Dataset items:
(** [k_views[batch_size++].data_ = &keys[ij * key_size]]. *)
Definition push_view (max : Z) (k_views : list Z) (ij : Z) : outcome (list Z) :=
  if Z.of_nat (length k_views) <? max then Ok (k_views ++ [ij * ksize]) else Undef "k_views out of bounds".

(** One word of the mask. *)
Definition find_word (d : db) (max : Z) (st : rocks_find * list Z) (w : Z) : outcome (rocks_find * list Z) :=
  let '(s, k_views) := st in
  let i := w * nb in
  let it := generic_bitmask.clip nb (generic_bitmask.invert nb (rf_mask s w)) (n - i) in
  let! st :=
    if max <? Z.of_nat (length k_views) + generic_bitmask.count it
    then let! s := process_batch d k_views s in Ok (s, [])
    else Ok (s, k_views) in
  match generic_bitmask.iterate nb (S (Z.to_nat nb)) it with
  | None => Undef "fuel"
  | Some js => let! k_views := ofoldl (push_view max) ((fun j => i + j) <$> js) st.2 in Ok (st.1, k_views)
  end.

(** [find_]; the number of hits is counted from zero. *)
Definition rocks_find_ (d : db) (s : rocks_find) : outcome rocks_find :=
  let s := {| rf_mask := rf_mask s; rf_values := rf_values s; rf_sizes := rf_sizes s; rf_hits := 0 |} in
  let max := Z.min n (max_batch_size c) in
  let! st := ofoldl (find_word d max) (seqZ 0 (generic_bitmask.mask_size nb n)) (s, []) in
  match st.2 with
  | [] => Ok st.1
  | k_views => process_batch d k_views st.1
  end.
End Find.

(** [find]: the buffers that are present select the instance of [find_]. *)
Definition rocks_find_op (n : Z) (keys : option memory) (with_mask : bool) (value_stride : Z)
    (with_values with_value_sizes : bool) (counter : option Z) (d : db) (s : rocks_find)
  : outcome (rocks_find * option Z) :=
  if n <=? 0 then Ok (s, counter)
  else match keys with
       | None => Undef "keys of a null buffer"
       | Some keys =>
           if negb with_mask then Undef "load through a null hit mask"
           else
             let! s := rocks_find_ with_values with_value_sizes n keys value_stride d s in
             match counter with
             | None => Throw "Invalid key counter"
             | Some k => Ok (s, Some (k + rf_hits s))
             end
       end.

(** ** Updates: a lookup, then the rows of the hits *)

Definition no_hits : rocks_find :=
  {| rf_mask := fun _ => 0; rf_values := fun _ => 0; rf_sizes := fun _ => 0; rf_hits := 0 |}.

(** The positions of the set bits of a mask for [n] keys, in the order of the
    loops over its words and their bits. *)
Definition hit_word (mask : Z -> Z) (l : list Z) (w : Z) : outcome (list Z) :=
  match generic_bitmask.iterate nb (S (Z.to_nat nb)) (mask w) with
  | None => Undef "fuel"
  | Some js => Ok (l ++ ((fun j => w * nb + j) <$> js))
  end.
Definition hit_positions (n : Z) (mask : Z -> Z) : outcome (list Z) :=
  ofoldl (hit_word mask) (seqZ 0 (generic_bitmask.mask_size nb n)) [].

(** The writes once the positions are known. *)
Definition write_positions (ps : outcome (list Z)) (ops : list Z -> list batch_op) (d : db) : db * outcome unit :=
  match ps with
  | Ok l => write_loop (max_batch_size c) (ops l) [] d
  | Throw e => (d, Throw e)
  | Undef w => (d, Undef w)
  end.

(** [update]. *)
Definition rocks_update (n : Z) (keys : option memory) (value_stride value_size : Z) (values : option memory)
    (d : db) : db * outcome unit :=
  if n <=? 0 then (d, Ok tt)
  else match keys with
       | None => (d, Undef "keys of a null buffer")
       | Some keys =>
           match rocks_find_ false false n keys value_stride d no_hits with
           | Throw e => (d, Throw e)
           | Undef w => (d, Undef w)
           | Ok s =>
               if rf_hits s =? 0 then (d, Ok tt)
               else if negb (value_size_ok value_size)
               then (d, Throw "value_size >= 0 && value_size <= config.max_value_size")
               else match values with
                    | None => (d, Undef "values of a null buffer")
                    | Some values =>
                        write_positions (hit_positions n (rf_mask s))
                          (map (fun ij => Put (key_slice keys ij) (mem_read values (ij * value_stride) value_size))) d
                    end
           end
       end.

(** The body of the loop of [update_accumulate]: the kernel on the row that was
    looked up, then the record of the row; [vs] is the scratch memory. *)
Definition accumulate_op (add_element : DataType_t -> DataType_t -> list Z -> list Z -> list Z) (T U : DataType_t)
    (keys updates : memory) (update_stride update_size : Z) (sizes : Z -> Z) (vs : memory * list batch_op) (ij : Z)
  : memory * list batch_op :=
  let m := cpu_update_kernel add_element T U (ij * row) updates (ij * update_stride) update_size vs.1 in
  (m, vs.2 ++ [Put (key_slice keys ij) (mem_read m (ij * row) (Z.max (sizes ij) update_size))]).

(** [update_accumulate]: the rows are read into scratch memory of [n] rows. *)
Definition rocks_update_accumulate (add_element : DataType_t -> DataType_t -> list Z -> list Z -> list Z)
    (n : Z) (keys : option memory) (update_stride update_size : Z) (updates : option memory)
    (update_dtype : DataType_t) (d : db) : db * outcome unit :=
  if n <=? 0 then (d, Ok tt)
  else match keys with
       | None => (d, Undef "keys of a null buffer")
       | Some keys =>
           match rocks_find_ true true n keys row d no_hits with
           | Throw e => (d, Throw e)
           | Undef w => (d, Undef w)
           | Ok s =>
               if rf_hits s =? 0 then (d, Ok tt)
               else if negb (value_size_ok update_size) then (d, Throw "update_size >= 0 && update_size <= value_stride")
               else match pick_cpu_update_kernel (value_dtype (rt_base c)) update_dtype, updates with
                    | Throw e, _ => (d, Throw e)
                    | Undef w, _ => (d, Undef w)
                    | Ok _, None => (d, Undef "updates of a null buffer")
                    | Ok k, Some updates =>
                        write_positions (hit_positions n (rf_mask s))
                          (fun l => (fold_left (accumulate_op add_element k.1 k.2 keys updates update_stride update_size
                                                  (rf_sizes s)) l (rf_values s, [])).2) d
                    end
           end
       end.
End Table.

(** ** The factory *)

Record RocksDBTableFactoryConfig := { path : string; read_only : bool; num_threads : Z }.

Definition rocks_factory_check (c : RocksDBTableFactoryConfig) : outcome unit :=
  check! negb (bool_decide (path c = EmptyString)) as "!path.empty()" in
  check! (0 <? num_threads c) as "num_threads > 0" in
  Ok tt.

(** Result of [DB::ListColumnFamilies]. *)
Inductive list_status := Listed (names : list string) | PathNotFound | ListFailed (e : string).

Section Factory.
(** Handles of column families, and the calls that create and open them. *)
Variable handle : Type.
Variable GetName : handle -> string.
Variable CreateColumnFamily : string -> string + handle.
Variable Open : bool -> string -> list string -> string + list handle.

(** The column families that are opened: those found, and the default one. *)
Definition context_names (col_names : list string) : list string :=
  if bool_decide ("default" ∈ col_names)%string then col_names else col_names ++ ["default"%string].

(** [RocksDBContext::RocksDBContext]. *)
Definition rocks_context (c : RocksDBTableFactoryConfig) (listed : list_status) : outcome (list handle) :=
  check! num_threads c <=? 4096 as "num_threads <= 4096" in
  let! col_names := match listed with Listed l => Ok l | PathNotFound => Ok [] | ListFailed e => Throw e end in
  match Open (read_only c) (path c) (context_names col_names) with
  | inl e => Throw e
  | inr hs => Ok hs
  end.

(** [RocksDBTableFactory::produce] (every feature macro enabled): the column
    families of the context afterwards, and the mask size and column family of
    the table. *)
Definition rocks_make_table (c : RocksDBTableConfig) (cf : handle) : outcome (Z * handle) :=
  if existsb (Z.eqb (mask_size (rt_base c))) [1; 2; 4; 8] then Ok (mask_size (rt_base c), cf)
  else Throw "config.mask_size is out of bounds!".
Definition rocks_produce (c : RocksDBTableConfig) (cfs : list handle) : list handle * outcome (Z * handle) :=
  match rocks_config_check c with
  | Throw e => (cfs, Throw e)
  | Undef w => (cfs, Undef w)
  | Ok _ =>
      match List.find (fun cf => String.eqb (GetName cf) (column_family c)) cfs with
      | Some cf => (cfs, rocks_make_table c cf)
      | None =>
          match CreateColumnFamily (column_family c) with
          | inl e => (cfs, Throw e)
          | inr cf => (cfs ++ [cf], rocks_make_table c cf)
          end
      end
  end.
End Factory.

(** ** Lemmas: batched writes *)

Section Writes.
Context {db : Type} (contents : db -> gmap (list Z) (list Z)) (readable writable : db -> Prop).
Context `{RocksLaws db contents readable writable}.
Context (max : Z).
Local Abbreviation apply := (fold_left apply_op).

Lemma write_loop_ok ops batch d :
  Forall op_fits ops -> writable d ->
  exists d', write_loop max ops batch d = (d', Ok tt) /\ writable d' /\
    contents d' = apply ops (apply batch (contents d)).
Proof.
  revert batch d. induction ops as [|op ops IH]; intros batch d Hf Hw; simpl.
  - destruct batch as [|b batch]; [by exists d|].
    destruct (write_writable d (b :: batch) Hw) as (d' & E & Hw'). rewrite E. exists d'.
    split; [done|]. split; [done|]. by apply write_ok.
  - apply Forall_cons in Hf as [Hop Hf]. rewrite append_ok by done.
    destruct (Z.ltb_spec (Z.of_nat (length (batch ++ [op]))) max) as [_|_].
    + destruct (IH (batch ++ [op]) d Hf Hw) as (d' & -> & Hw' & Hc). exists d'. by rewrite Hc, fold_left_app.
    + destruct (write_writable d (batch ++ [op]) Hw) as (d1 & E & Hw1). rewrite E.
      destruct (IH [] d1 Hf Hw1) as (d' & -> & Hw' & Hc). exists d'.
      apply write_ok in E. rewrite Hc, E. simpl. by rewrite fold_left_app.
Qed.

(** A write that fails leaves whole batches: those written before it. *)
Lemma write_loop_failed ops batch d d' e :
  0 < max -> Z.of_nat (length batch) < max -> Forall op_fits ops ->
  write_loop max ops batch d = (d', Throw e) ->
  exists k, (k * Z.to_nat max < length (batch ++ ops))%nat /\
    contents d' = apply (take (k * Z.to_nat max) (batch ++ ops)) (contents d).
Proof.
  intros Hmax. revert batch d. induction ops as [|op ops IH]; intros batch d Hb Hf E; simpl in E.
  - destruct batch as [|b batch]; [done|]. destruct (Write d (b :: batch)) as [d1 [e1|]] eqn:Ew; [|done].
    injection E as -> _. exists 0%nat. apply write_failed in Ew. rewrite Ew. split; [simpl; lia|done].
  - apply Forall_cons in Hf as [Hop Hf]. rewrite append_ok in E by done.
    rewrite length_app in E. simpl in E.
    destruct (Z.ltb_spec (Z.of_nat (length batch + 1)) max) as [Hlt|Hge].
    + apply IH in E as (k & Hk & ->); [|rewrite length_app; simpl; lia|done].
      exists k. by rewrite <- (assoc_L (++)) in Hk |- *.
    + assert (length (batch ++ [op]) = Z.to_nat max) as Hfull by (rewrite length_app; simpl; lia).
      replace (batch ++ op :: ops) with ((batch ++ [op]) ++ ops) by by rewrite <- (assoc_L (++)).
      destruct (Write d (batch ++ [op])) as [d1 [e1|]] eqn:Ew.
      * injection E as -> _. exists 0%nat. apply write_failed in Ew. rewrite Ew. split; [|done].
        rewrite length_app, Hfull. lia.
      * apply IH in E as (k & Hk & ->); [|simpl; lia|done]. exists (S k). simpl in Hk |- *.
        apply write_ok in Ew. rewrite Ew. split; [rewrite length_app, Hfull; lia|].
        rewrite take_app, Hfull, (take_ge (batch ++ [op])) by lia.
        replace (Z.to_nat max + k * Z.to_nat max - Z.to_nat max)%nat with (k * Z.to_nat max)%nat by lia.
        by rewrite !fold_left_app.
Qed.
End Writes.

Goal of the exercise
What you give back should be exactly the lines of the data above from the line with "Definition accumulate_op (add_element" through the line with "let m := cpu_update_kernel", both of those included, and nothing more.

Answer section
Definition accumulate_op (add_element : DataType_t -> DataType_t -> list Z -> list Z -> list Z) (T U : DataType_t)
    (keys updates : memory) (update_stride update_size : Z) (sizes : Z -> Z) (vs : memory * list batch_op) (ij : Z)
  : memory * list batch_op :=
  let m := cpu_update_kernel add_element T U (ij * row) updates (ij * update_stride) update_size vs.1 in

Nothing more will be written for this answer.